[Collected data entries]
────────────────

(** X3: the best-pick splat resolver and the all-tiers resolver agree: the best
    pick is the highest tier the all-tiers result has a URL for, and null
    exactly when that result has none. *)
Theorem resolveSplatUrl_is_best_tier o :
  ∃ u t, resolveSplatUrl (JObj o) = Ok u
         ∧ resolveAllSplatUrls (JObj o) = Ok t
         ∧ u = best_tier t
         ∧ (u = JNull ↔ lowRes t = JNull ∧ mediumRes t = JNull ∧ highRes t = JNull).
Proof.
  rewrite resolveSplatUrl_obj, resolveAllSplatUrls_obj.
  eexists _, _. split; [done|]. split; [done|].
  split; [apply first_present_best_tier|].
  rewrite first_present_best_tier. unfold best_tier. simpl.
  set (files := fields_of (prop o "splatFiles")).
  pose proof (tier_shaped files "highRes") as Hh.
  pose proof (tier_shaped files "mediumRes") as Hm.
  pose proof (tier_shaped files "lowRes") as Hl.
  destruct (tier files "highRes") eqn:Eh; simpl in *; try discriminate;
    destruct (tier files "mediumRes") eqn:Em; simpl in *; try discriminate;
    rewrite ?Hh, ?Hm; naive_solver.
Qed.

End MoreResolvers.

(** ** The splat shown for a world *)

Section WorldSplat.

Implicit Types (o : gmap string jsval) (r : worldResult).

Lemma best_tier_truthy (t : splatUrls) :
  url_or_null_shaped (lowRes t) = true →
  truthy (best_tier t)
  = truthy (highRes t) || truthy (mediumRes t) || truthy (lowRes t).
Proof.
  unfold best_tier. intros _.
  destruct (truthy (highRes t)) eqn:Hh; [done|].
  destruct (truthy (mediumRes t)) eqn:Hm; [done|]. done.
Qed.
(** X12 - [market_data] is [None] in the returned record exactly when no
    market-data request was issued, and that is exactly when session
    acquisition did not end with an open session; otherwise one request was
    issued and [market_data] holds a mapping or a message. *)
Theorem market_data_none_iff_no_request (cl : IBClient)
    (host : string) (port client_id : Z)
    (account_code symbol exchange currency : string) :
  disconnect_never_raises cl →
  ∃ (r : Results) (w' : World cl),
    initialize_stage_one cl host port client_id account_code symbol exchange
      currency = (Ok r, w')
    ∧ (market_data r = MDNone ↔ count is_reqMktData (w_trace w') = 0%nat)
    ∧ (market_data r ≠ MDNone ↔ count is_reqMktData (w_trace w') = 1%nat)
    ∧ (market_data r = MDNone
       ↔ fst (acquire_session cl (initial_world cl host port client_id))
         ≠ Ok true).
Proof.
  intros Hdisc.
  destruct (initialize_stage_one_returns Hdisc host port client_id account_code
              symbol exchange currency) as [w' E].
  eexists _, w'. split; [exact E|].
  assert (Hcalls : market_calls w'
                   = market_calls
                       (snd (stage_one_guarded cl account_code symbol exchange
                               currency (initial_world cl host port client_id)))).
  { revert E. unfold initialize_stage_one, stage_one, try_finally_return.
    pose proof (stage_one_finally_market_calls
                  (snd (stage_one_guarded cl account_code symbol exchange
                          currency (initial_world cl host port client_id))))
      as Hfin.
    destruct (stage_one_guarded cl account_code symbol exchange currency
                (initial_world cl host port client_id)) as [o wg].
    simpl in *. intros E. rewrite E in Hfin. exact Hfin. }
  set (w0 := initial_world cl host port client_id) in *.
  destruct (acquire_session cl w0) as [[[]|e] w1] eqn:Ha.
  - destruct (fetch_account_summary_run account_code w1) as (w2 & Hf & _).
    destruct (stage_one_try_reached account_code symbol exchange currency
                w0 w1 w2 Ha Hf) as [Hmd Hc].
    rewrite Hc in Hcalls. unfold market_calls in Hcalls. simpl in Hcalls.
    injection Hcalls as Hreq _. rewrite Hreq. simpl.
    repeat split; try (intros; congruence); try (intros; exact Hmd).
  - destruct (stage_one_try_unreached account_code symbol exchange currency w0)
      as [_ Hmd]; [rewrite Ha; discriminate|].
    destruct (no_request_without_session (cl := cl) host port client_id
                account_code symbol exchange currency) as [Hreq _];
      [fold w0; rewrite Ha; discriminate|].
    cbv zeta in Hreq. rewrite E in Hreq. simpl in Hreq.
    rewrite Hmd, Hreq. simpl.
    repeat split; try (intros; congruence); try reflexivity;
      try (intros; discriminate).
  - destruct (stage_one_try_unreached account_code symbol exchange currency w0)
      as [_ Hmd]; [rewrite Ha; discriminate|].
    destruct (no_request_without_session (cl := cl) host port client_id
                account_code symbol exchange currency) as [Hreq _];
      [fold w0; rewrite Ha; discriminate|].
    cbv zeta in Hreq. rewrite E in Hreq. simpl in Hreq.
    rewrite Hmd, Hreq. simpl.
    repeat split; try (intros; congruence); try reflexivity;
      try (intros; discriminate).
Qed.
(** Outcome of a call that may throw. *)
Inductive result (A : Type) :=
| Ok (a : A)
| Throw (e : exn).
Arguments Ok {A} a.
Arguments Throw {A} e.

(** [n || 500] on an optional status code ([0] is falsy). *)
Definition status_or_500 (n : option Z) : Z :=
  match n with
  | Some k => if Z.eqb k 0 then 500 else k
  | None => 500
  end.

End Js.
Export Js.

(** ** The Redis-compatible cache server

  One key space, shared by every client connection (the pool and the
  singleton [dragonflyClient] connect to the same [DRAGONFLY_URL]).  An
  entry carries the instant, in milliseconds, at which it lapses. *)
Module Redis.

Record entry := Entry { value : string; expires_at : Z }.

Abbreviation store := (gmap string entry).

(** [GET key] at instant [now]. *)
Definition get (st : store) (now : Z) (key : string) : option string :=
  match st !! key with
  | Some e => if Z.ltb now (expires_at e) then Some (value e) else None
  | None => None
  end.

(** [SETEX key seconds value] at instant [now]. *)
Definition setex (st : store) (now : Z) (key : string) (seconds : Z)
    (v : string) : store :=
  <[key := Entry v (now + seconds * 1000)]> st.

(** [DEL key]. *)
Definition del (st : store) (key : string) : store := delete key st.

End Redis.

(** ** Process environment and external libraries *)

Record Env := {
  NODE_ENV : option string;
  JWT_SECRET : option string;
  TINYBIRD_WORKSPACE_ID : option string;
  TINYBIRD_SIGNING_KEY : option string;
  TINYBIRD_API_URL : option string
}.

────────────────

## WHAT YOU ARE ASKED TO DO
Your task is to retype the entries verbatim, starting with the line that holds "(** ** The splat shown for a world *)" and stopping after the line that holds "truthy (best_tier t)".

## EXERCISE ANSWER
(** ** The splat shown for a world *)

Section WorldSplat.

Implicit Types (o : gmap string jsval) (r : worldResult).

Lemma best_tier_truthy (t : splatUrls) :
  url_or_null_shaped (lowRes t) = true →
  truthy (best_tier t)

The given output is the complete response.